The survey asks three questions: if recipients have jobs; if they don’t have jobs, but would like to work; and if they don’t have jobs, but have looked for employment in the last month. Respondents may not be working, but if they have no desire to work, or have not recently sought work, the government will exclude them from its unemployment tally.

“These have been the rules forever,” Walden said, but “... the concern right now, since the pandemic has been with us, is there are many people who are without a job — they may have lost their job and they want a job — but they are not out looking for it because they are afraid of getting COVID.”

They might also fear exposing high risk family members to the disease, Walden added, or they may have been home supervising children and were therefore unable to actively pursue new employment.

“What I’m getting at with all this,” Walden said, “is that most economists think what I’m going to term the ‘true unemployment rate’ ... would probably add about one and a half or two percentage points” to the federal unemployment rate. “So we have improved, but we’re not quite as good as these numbers would indicate.”

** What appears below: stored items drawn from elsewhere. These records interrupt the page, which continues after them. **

(* ===== verification/PrefixSteps.v ===== *)
(** * The steps of the prefix cache on one prefix (server/prefix_cache.c)

    What the list manipulations of [_addROAwl_verifyUpdates] and
    [_delROAwl_validateUpdates] do to one prefix, and what they report. *)
From S2P Require Import Prelude Lists SrxDefs Patricia SList PrefixCache PrefixTree.

Module PrefixSteps.
Import PrefixCache PrefixTree.

Section steps.
Context {T N S : Type} `{Countable N} `{PatriciaLaws T N} `{RoaSinkLaws S}.
Implicit Types (t : T) (n : N) (s : S) (d : PC_Prefix N) (r : PC_ROA) (u : PC_Update N) (a : Z)
  (l : list (PC_Update N)).

Definition updates_at d : list (PC_Update N) := nodes (valid d) ++ nodes (other d).

(** Matching updates of a list, their number, and one more or one less match. *)
Definition of_as a l : list (PC_Update N) := filter (fun u => u_as u = a) l.
Definition not_as a l : list (PC_Update N) := filter (fun u => u_as u <> a) l.
Definition cnt a l : Z := zsum (fun u => if u_as u =? a then 1 else 0) l.
Definition shift a (k : Z) u : PC_Update N :=
  if u_as u =? a then set_roa_match u (roa_match u + k) else u.

Lemma cnt_nonneg a l : 0 <= cnt a l.
Proof. apply zsum_nonneg. intros u _. by destruct (_ =? _). Qed.

Lemma cnt_length a l : cnt a l = Z.of_nat (length (of_as a l)).
Proof.
  unfold cnt, of_as. induction l as [|u l IH]; [done|]. rewrite zsum_cons, IH.
  destruct (Z.eqb_spec (u_as u) a); [rewrite filter_cons_True by done; simpl; lia|].
  by rewrite filter_cons_False.
Qed.

Lemma cnt_app a l k : cnt a (l ++ k) = cnt a l + cnt a k.
Proof. apply zsum_app. Qed.

Lemma elem_of_of_as a l u : u ∈ of_as a l <-> u_as u = a /\ u ∈ l.
Proof. unfold of_as. by rewrite list_elem_of_filter. Qed.
Lemma elem_of_not_as a l u : u ∈ not_as a l <-> u_as u <> a /\ u ∈ l.
Proof. unfold not_as. by rewrite list_elem_of_filter. Qed.

Lemma parts_hit a u l : u_as u = a -> of_as a (u :: l) = u :: of_as a l /\ not_as a (u :: l) = not_as a l.
Proof.
  intros E. unfold of_as, not_as. rewrite filter_cons_True by done.
  rewrite filter_cons_False by tauto. done.
Qed.
Lemma parts_miss a u l : u_as u <> a -> of_as a (u :: l) = of_as a l /\ not_as a (u :: l) = u :: not_as a l.
Proof.
  intros E. unfold of_as, not_as. rewrite filter_cons_False by done. by rewrite filter_cons_True by done.
Qed.

Lemma length_parts a l : (length (of_as a l) + length (not_as a l) = length l)%nat.
Proof.
  unfold of_as, not_as. induction l as [|u l IH]; [done|]. destruct (decide (u_as u = a)).
  - rewrite filter_cons_True, filter_cons_False by tauto. simpl. lia.
  - rewrite filter_cons_False, filter_cons_True by tauto. simpl. lia.
Qed.

Lemma shift_fields a k u :
  updateID (shift a k u) = updateID u /\ u_as (shift a k u) = u_as u
  /\ u_treeNode (shift a k u) = u_treeNode u
  /\ roa_match (shift a k u) = if u_as u =? a then roa_match u + k else roa_match u.
Proof. unfold shift. by destruct (_ =? _). Qed.

Lemma shift_hit a k u : u_as u = a -> shift a k u = set_roa_match u (roa_match u + k).
Proof. intros E. unfold shift. by rewrite (proj2 (Z.eqb_eq _ _) E). Qed.
Lemma shift_miss a k u : u_as u <> a -> shift a k u = u.
Proof. intros E. unfold shift. by rewrite (proj2 (Z.eqb_neq _ _) E). Qed.

Lemma cnt_shift a b k l : cnt a (shift b k <$> l) = cnt a l.
Proof.
  unfold cnt. rewrite zsum_fmap. apply zsum_ext. intros u _.
  destruct (shift_fields b k u) as (_ & -> & _). done.
Qed.

(** ** Notifying *)
Lemma notify_all_eq s l st sup :
  rs_wf s -> (forall u, u ∈ l -> is_Some (roa_result s (updateID u))) -> st <> SRx_RESULT_DONOTUSE ->
  exists s', notify_all s l st sup = Ok s' /\ rs_wf s'
    /\ forall k, roa_result s' k = if decide (k ∈ updateID <$> l) then Some st else roa_result s k.
Proof.
  intros Hs Hl Hst. unfold notify_all. revert s Hs Hl. induction l as [|u l IH]; intros s Hs Hl.
  { exists s. split; [done|]. split; [done|]. intros k. by rewrite decide_False by apply not_elem_of_nil. }
  destruct (rs_notify s (updateID u) st sup Hs) as (s1 & E1 & Hs1 & Hr1); [apply Hl; by left|done|].
  cbn [foldl]. simpl_outcome. rewrite E1.
  destruct (IH s1 Hs1) as (s2 & E2 & Hs2 & Hr2).
  { intros v Hv. rewrite Hr1. destruct (decide _); [done|]. apply Hl. by right. }
  exists s2. split; [done|]. split; [done|]. intros k. rewrite Hr2, Hr1, fmap_cons.
  destruct (decide (k ∈ updateID <$> l)), (decide (k = updateID u)),
    (decide (k ∈ updateID u :: (updateID <$> l))) as [Hk|Hk]; try done;
    rewrite elem_of_cons in Hk; tauto.
Qed.

(** ** Adding *)
Lemma bump_matched_eq l r :
  (forall u, u ∈ l -> u_as u = r_as r -> 0 <= roa_match u < 2 ^ 16 - 1) ->
  0 <= r_update_count r -> r_update_count r + cnt (r_as r) l < 2 ^ 32 ->
  bump_matched l r
  = (shift (r_as r) 1 <$> l, set_r_update_count r (r_update_count r + cnt (r_as r) l)).
Proof.
  revert r. induction l as [|u l IH]; intros r Hm Hc Hb; cbn [bump_matched fmap list_fmap].
  { rewrite Z.add_0_r. by destruct r. }
  unfold cnt in *. rewrite zsum_cons in *. pose proof (cnt_nonneg (r_as r) l) as Hnn. unfold cnt in Hnn.
  unfold shift at 1. revert Hb. destruct (Z.eqb_spec (u_as u) (r_as r)) as [E|E]; intros Hb.
  - assert (0 <= roa_match u < 2 ^ 16 - 1) by (apply Hm; [by left|done]).
    rewrite !wrap_small by (unfold in_u; lia). rewrite IH.
    + cbn [r_as r_update_count set_r_update_count max_len roa_count deferred_count valCacheID].
      f_equal. unfold set_r_update_count. cbn. f_equal. lia.
    + intros v Hv. apply Hm. by right.
    + simpl. lia.
    + cbn [r_as r_update_count set_r_update_count]. lia.
  - rewrite IH; [by rewrite Z.add_0_l| |done|lia]. intros v Hv. apply Hm. by right.
Qed.

Lemma moveMatched_eq curr kept osz v r sup s :
  (forall u, u ∈ curr -> u_as u = r_as r -> 0 <= roa_match u < 2 ^ 16 - 1) ->
  0 <= r_update_count r -> r_update_count r + cnt (r_as r) curr < 2 ^ 32 ->
  rs_wf s -> (forall u, u ∈ curr -> is_Some (roa_result s (updateID u))) ->
  exists s', moveMatched_loop curr kept osz v r sup s
    = Ok (mkSList (nodes v ++ (shift (r_as r) 1 <$> of_as (r_as r) curr)) (size v + cnt (r_as r) curr),
          mkSList (kept ++ not_as (r_as r) curr) (osz - cnt (r_as r) curr),
          set_r_update_count r (r_update_count r + cnt (r_as r) curr), s')
    /\ rs_wf s'
    /\ forall k, roa_result s' k = if decide (k ∈ updateID <$> of_as (r_as r) curr)
                                   then Some SRx_RESULT_VALID else roa_result s k.
Proof.
  revert kept osz v r s. induction curr as [|u curr IH]; intros kept osz v r s Hm Hc Hb Hs Hst;
    cbn [moveMatched_loop].
  { exists s. cbn. rewrite !app_nil_r, !Z.add_0_r, Z.sub_0_r. split; [by destruct v, r|].
    split; [done|]. intros k. by rewrite decide_False by apply not_elem_of_nil. }
  assert (cnt (r_as r) (u :: curr) = (if u_as u =? r_as r then 1 else 0) + cnt (r_as r) curr) as Hcnt by done.
  pose proof (cnt_nonneg (r_as r) curr). rewrite Hcnt in *. clear Hcnt.
  revert Hb. destruct (Z.eqb_spec (u_as u) (r_as r)) as [E|E]; intros Hb.
  - assert (0 <= roa_match u < 2 ^ 16 - 1) by (apply Hm; [by left|done]).
    rewrite !wrap_small by (unfold in_u; lia).
    change (updateID (set_roa_match u (roa_match u + 1))) with (updateID u).
    destruct (rs_notify s (updateID u) SRx_RESULT_VALID sup Hs) as (s1 & -> & Hs1 & Hr1);
      [apply Hst; by left|done|]. simpl_outcome.
    destruct (IH kept (osz - 1) (mkSList (nodes v ++ [set_roa_match u (roa_match u + 1)]) (size v + 1))
                (set_r_update_count r (r_update_count r + 1)) s1) as (s2 & E2 & Hs2 & Hr2).
    { intros w Hw. apply Hm. by right. }
    { simpl. lia. }
    { cbn [r_as r_update_count set_r_update_count]. lia. }
    { done. }
    { intros w Hw. rewrite Hr1. destruct (decide _); [done|]. apply Hst. by right. }
    cbn [r_as r_update_count set_r_update_count nodes size max_len roa_count deferred_count valCacheID] in *.
    exists s2. rewrite E2. split; [|split; [done|]].
    + destruct (parts_hit (r_as r) u curr E) as [-> ->].
      rewrite fmap_cons, shift_hit by done.
      unfold set_r_update_count. cbn. rewrite <- (assoc_L (++)), !Z.add_assoc, Z.sub_add_distr. done.
    + intros k. rewrite Hr2, Hr1. rewrite (proj1 (parts_hit (r_as r) u curr E)), fmap_cons.
      destruct (decide (k ∈ updateID <$> of_as _ curr)), (decide (k = updateID u)),
        (decide (k ∈ updateID u :: (updateID <$> of_as _ curr))) as [Hk|Hk]; try done;
        rewrite elem_of_cons in Hk; tauto.
  - destruct (IH (kept ++ [u]) osz v r s) as (s2 & E2 & Hs2 & Hr2); [|done|lia|done| |].
    { intros w Hw. apply Hm. by right. }
    { intros w Hw. apply Hst. by right. }
    exists s2. rewrite E2. destruct (parts_miss (r_as r) u curr E) as [-> ->]. rewrite Z.add_0_l, <- (assoc_L (++)). done.
Qed.

(** ** The step of [_addROAwl_verifyUpdates] *)

(** The results stored for the updates of a prefix. *)
Definition synced s d : Prop :=
  (forall u, u ∈ nodes (valid d) -> roa_result s (updateID u) = Some SRx_RESULT_VALID)
  /\ (forall u, u ∈ nodes (other d) -> roa_result s (updateID u) = Some (state_of_other d)).
Definition ids_as d : Prop :=
  forall u v, u ∈ updates_at d -> v ∈ updates_at d -> updateID u = updateID v -> u_as u = u_as v.
Definition state_ok (st : Z) : Prop := st = SRx_RESULT_NOTFOUND \/ st = SRx_RESULT_INVALID.
(** [s'] differs from [s] in the results of the updates [l] only. *)
Definition only_of l s s' : Prop := forall k, k ∉ updateID <$> l -> roa_result s' k = roa_result s k.

Lemma synced_stored s d u : synced s d -> u ∈ updates_at d -> is_Some (roa_result s (updateID u)).
Proof. intros [Hv Ho] [Hu|Hu]%elem_of_app; [rewrite Hv by done|rewrite Ho by done]; done. Qed.

Lemma state_ok_donotuse st : state_ok st -> st <> SRx_RESULT_DONOTUSE.
Proof. by intros [-> | ->]. Qed.

Lemma changeStateOfOther_eq d st sup s :
  rs_wf s -> synced s d -> state_ok st ->
  exists s', _ROAwl_changeStateOfOther d st sup s = Ok (set_state d st, s') /\ rs_wf s'
    /\ (forall k, roa_result s' k = if decide (k ∈ updateID <$> nodes (other d)) then Some st
                                    else roa_result s k).
Proof.
  intros Hs Hd Hst. unfold _ROAwl_changeStateOfOther. cbn [other set_state].
  destruct (notify_all_eq s (nodes (other d)) st sup Hs) as (s' & -> & Hs' & Hr).
  { intros u Hu. eapply synced_stored; [done|]. apply elem_of_app. by right. }
  { by apply state_ok_donotuse. }
  exists s'. done.
Qed.

Lemma elem_of_ids l k : k ∈ updateID <$> l <-> exists u : PC_Update N, u ∈ l /\ updateID u = k.
Proof. rewrite list_elem_of_fmap. naive_solver. Qed.

(** The prefix after the step. *)
Definition added (hit : bool) a d : PC_Prefix N :=
  if hit then
    mkPC_Prefix (roa_coverage d + 1) SRx_RESULT_INVALID
      (mkSList ((shift a 1 <$> nodes (valid d)) ++ (shift a 1 <$> of_as a (nodes (other d))))
         (size (valid d) + cnt a (nodes (other d))))
      (mkSList (not_as a (nodes (other d))) (size (other d) - cnt a (nodes (other d)))) (asn d)
  else set_state d SRx_RESULT_INVALID.

Lemma set_state_same d : set_state d (state_of_other d) = d.
Proof. by destruct d. Qed.

Lemma not_moved_ids d u v : ids_as d -> forall a, u ∈ of_as a (nodes (other d)) ->
  v ∈ not_as a (nodes (other d)) -> updateID u <> updateID v.
Proof.
  intros Hids a [Eu Hu]%elem_of_of_as [Ev Hv]%elem_of_not_as E. apply Ev. rewrite <- Eu.
  symmetry. apply Hids; [by apply elem_of_app; right..|done].
Qed.

(** Moving the matches and changing the state keeps the results in step. *)
Lemma verify_hit_synced d a s s1 s2 :
  synced s d -> ids_as d -> state_ok (state_of_other d) ->
  (forall k, roa_result s1 k = if decide (k ∈ updateID <$> of_as a (nodes (other d)))
                               then Some SRx_RESULT_VALID else roa_result s k) ->
  (forall k, roa_result s2 k = if decide (state_of_other d = SRx_RESULT_NOTFOUND
                                          /\ k ∈ updateID <$> not_as a (nodes (other d)))
                               then Some SRx_RESULT_INVALID else roa_result s1 k) ->
  synced s2 (added true a d) /\ only_of (updates_at d) s s2.
Proof.
  intros [Hv Ho] Hids Hst H1' H2'.
  split; [split|].
  - intros u Hu. cbn [added valid nodes] in Hu.
    apply elem_of_app in Hu as [(v & -> & Hv')%list_elem_of_fmap|(v & -> & Hv')%list_elem_of_fmap];
      rewrite (proj1 (shift_fields a 1 v)), H2', H1'.
    + rewrite decide_False.
      * destruct (decide _); [done|by apply Hv].
      * intros [En (w & Hw & Ew)%elem_of_ids]. apply elem_of_not_as in Hw as [_ Hw].
        pose proof (Hv v Hv') as E1. pose proof (Ho w Hw) as E2. rewrite Ew, E1 in E2.
        rewrite En in E2. discriminate.
    + rewrite decide_False.
      * rewrite decide_True; [done|]. apply elem_of_ids. by exists v.
      * intros [_ (w & Hw & Ew)%elem_of_ids]. by apply (not_moved_ids d v w Hids a).
  - intros u Hu. cbn [added other nodes state_of_other] in Hu |- *. rewrite H2', H1'.
    destruct (decide (state_of_other d = SRx_RESULT_NOTFOUND /\ _)) as [|Hn]; [done|].
    rewrite decide_False.
    + apply elem_of_not_as in Hu as [Ha Hu2]. rewrite Ho by done. f_equal.
      destruct Hst as [E|E]; [|done]. destruct Hn. split; [done|]. apply elem_of_ids. exists u.
      by rewrite elem_of_not_as.
    + intros (w & Hw & Ew)%elem_of_ids. by apply (not_moved_ids d w u Hids a).
  - intros k Hk. rewrite H2', H1'. rewrite !decide_False; [done| |].
    + intros (w & Hw & Ew)%elem_of_ids. apply Hk, elem_of_ids. exists w. split; [|done].
      apply elem_of_of_as in Hw as [_ Hw]. apply elem_of_app. by right.
    + intros [_ (w & Hw & Ew)%elem_of_ids]. apply Hk, elem_of_ids. exists w. split; [|done].
      apply elem_of_not_as in Hw as [_ Hw]. apply elem_of_app. by right.
Qed.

The unemployment rate is not the only misleading economic indicator, though. Much of the economy’s quick bounce-back is attributable to federal bailout programs such as 2020’s CARES Act and this year’s American Rescue Plan which artificially infused the economy with trillions of borrowed dollars. The spending has prevented immediate catastrophe, but will reap future consequences — though not the ones some suspect, Walden says.

“A lot of people contact me and say, ‘Walden, didn’t we borrow this from the Chinese? Aren’t they going to want it back sooner rather than later?’ Or they say, ‘How can we pay this, adding all this to the (national) debt?’ Well, those are not the two problems.”

It’s not true that most of the trillions in borrowed funds used to shore up the U.S. economy came from foreign governments such as China. About two-thirds of it was borrowed from the Federal Reserve.

To supply such gargantuan sums, however, the Fed created new money — and that is problematic.

“Historically, when a central bank prints money at rapid rates, you have a rise in inflation in the future,” Walden said.

He was quick to qualify his warning, however.

“I’m not talking about hyperinflation,” he said, “but I do think that should be something on your radar screen. And if you’re a businessperson, plan for your costs going up a little faster.”

A succession of other concerns might follow from the government’s recent spending patterns.

“I think — and many economists think — the big cost to this is we have borrowed money from the future and used it now, which means that money is not going to be available in the future for spending and investment.”

By some estimates, Walden said, the country’s future economy will grow about 10% slower than it would have had the pandemic not imposed such tremendous setbacks.

“So we had a trade-off here,” he said. “The question was, do we borrow from the future? Do we have somewhat slower growth in the future in order to save a big part of the economy today? In (my) personal view, that was the trade-off I would recommend making.”